There are many ways of designing and using simulations that reflect the theoretical assumptions underlying their uses (Pottier, 2013). Simulations are often accompanied by technological aids and instruments that are typically conceived as simulators. Although their versatility is highly valued (Blanco et al., 2011), simulators and simulation are often only used for training with a body-kinaesthetic learning style (Castro & Ferreira, 2006).
Simulation and simulators have been gaining a privileged space in different areas of professional training, but the most well-established use of simulators may perhaps be found in the field of health and in airline pilot training (Goode, Salmon, & Lenné, 2013). In contrast, in the field of road transport, which is the sector that is responsible for the largest number of work accident deaths in many developed and developing countries (Mooren, Grzebieta, Williamson, Olivier, & Friswell, 2014; Santana, Nobre, & Waldvogel, 2005), the use of professional simulators is not yet widespread, despite its recent growth (Blanco et al., 2011; Moraes, 2016).
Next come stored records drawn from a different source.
(** Taking a block out of the middle of its list. *)
Lemma take_inv o p :
  free Ls p o ->
  exists a m' a', aget (areas st) (Z.of_nat o) = Ok a /\
    buddy_fa_remove (bmem st) a p = Ok (m', a') /\ 
    exists l', let st' := mkBuddy m' (<[o := a']> (areas st)) in
    binv st' (<[o := l']> Ls) ({[(p, o)]} ∪ B) ({[p]} ∪ fl) /\
    (forall q, q ∈ l' <-> q <> p /\ free Ls q o) /\
    links_upd (bmem st) m' (default [] (Ls !! o)).
Proof.
  intros Hfr. destruct (block_page _ _ _ _ I p o (or_introl Hfr)) as [Hp Ho].
  destruct (area_list _ _ _ _ I o Ho) as (a & l & Ha & Hl & R & Eg).
  pose proof (proj1 (free_lookup _ _ _ _ Hl) Hfr) as Hin.
  apply list_elem_of_split in Hin as (l1 & l2 & ->).
  destruct (remove_spec (bmem st) (bi_wf _ _ _ _ I) a l1 p l2 R) as (m' & a' & E & R1 & U).
  pose proof (fa_nodup _ _ _ R) as (N1 & N2 & [N3 N4]%list.NoDup_cons)%list.NoDup_app.
  assert (forall q, q ∈ l1 ++ l2 <-> q <> p /\ q ∈ l1 ++ p :: l2) as Hll.
  { intros q. rewrite !elem_of_app, elem_of_cons. split; [|naive_solver].
    intros [Hq|Hq]; (split; [intros ->|auto]); [|done]. apply (N2 p Hq). constructor. }
  assert (o < length Ls)%nat as Hol by (by rewrite (bi_llen _ _ _ _ I)).
  exists a, m', a'. split; [done|]. split; [done|]. exists (l1 ++ l2). cbn zeta. split; [|split].
  - eapply (binv_relist o (l1 ++ p :: l2) (l1 ++ l2) p); try done; try apply U.
    + intros q _. apply U.
    + intros k a0 r Hk Ha0 Hr. eapply fa_rep_frame; [done| |by eapply I]. intros q Hq Hq'.
      eapply (other_lists o k); try done. left. by exists (l1 ++ p :: l2).
    + intros q Hq. rewrite Hll. naive_solver.
    + intros []%Hll; done.
    + intros q k. unfold blocks. rewrite free_insert by done.
      rewrite elem_of_union, elem_of_singleton. case_decide as Ek; [subst k|].
      * rewrite (free_lookup _ _ _ _ Hl), Hll. destruct (decide (q = p)); [subst|naive_solver].
        split; [|naive_solver]. intros _. left. apply elem_of_app. right. constructor.
      * naive_solver.
    + intros q k Hq. rewrite free_insert by done.
      apply elem_of_union in Hq as [[= -> ->]%elem_of_singleton|Hq].
      { rewrite decide_True by done. by intros []%Hll. }
      case_decide; [subst|by eapply (B_not_free _ _ _ _ I)]. intros [_ ?]%Hll.
      eapply (B_not_free _ _ _ _ I); [done|]. by eexists.
    + intros q k Hq Hn. apply not_elem_of_union in Hn as [Hn ?]. set_solver.
    + intros q [->%elem_of_singleton|Hq]%elem_of_union; [exists o; set_solver|].
      destruct (bi_float _ _ _ _ I q Hq) as [k Hk]. exists k. set_solver.
    + set_solver.
    + set_solver.
    + by left.
  - intros q. by rewrite Hll, (free_lookup _ _ _ _ Hl).
  - by rewrite Hl.
Qed.
End list_moves.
There are a number of reasons why simulators are not used to train road transport workers, including the absence of any scientific evidence of their benefits, the high cost of purchasing these instruments without a proven financial return, and a shortage of instructors who are qualified to effectively use simulation techniques and properly operate simulators (Grüneberg & Schröder, 2012). These reflections are the result of studies on the legislative uses and appropriations of these instruments in professional training that has been conducted over nearly the past 15 years in developed countries (Directive 2003/59/EC, 2003). In Brazil, only recently has there been a political debate on the systematic introduction of this technology in road transport driver training (Resolução Conselho Nacional de Trânsito nº 493, 2014; Resolução Conselho Nacional de Trânsito nº 543, 2015). Although the national legislation indicates the optional use of simulators for training drivers in general, it indicates nothing about training professional drivers. Should similar resolutions for these drivers be developed, as in the aforementioned European resolution?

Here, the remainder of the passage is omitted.